DATA PROVIDED section start
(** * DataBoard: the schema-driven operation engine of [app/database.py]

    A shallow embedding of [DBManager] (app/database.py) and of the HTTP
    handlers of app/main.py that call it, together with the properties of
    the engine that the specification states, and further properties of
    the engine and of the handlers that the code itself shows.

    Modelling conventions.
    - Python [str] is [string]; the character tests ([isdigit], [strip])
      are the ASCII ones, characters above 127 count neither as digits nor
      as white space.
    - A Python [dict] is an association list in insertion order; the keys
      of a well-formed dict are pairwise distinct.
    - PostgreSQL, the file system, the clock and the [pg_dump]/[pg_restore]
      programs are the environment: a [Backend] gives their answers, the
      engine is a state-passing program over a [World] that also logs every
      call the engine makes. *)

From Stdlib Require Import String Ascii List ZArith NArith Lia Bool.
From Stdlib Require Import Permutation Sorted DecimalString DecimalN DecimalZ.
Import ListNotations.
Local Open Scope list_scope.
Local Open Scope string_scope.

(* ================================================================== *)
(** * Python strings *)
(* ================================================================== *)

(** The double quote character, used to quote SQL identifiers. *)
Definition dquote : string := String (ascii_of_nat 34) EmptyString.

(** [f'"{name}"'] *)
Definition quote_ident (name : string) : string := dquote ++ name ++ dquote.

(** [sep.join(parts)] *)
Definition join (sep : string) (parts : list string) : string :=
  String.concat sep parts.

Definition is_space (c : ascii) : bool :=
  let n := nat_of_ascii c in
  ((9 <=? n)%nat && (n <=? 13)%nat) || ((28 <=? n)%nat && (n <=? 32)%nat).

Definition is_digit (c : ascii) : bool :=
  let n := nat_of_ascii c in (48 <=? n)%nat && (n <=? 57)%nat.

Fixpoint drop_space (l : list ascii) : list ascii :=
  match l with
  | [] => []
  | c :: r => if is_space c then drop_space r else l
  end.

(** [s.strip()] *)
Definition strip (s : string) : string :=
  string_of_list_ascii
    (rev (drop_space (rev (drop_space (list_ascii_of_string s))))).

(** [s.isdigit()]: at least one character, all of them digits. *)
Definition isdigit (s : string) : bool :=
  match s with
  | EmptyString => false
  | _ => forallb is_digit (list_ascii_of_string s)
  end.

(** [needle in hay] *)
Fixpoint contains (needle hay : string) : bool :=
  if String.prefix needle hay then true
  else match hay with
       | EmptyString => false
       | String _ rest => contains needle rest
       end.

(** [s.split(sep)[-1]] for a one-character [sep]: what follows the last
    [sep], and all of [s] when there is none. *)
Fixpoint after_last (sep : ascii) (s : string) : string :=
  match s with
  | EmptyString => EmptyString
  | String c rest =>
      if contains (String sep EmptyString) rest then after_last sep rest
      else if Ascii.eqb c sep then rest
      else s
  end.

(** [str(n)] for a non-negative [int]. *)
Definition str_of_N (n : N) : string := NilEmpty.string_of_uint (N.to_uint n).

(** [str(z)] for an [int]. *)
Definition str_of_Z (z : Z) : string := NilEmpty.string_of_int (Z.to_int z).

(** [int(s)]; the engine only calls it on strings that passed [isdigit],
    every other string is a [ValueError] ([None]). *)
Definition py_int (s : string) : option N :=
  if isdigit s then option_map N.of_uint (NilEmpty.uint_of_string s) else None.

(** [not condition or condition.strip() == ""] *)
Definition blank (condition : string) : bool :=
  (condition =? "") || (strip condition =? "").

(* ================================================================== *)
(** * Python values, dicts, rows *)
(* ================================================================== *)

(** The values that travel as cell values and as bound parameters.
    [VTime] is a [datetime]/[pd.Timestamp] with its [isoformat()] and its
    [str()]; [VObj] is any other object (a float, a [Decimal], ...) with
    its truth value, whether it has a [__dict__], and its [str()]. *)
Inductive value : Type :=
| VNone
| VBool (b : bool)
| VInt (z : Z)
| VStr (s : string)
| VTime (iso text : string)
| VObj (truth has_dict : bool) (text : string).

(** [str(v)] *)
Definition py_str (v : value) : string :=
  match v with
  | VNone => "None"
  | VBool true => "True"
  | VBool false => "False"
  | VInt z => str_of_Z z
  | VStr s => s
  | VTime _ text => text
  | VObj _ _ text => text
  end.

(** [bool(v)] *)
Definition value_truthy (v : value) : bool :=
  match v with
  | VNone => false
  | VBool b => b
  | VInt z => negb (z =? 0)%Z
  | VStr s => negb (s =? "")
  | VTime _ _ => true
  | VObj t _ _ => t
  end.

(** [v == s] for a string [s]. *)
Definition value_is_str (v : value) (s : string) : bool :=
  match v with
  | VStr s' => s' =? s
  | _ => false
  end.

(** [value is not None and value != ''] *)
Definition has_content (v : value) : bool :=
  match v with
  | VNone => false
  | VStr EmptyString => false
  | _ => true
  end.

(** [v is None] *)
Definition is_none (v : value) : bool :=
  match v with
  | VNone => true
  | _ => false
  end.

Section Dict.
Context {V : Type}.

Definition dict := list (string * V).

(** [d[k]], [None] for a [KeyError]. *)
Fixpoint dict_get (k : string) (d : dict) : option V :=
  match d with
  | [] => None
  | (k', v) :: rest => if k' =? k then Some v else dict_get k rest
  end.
DATA PROVIDED section end
DATA PROVIDED section start
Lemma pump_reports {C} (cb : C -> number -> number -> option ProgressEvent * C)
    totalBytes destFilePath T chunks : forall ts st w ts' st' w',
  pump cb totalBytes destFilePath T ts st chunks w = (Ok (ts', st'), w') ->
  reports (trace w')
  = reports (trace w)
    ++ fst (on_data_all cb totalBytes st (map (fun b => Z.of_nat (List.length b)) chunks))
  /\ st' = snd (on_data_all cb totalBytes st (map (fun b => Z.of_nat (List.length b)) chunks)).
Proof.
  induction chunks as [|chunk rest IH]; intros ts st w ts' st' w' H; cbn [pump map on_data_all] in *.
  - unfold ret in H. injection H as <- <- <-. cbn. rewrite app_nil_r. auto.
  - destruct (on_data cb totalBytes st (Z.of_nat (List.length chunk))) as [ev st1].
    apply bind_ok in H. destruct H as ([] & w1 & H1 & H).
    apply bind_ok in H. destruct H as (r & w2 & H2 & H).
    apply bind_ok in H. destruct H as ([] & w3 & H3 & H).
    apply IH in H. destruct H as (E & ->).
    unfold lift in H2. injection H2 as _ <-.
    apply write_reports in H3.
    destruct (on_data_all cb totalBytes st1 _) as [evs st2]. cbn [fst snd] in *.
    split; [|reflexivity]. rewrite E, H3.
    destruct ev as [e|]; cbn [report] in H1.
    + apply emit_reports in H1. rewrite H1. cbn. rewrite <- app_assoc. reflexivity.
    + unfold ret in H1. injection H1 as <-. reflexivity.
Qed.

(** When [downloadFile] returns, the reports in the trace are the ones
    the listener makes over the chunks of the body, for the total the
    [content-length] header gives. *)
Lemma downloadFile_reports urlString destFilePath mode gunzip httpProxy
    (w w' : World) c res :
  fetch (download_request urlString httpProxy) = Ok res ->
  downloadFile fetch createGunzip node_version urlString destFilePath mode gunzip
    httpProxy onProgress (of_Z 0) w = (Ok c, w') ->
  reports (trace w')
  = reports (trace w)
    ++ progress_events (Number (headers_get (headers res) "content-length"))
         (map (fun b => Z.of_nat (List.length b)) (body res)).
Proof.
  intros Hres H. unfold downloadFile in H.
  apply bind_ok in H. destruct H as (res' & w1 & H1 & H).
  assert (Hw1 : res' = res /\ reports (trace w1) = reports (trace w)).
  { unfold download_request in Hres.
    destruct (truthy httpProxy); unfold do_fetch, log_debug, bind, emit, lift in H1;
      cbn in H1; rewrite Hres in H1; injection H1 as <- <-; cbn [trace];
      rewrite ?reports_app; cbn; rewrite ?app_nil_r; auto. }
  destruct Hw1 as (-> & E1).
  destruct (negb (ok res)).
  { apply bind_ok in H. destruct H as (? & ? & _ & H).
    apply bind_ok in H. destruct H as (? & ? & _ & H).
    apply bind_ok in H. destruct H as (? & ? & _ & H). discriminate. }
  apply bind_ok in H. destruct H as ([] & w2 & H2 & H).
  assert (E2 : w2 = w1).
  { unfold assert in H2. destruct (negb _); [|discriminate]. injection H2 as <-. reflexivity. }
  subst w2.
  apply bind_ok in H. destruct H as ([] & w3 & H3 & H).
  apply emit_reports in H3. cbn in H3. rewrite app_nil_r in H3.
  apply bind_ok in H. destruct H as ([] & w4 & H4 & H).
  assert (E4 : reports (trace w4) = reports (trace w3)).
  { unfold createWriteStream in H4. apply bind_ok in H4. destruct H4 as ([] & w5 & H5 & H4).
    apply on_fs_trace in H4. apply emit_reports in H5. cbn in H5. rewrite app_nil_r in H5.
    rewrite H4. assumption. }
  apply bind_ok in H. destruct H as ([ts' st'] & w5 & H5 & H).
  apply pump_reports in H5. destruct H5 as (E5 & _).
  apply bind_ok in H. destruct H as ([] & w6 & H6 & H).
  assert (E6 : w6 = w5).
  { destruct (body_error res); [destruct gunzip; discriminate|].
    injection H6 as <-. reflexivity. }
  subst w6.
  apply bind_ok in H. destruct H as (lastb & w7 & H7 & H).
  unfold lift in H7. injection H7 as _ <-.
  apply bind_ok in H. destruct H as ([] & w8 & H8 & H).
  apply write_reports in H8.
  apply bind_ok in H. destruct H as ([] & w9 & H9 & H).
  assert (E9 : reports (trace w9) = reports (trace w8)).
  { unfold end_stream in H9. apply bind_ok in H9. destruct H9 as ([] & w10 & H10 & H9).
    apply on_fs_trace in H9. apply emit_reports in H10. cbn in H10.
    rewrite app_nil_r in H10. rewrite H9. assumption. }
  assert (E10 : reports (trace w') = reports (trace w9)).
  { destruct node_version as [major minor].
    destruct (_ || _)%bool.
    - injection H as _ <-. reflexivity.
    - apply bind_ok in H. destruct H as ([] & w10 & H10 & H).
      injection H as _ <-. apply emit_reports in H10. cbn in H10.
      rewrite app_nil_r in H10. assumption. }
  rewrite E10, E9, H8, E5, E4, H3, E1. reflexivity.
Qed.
DATA PROVIDED section end
WORK TO BE COMPLETED | Nothing but the lines above from the one containing "(** * DataBoard: the" through the one containing "- Python [str]" should appear in the answer, each repeated exactly.

ANSWER AREA |
(** * DataBoard: the schema-driven operation engine of [app/database.py]

    A shallow embedding of [DBManager] (app/database.py) and of the HTTP
    handlers of app/main.py that call it, together with the properties of
    the engine that the specification states, and further properties of
    the engine and of the handlers that the code itself shows.

    Modelling conventions.
    - Python [str] is [string]; the character tests ([isdigit], [strip])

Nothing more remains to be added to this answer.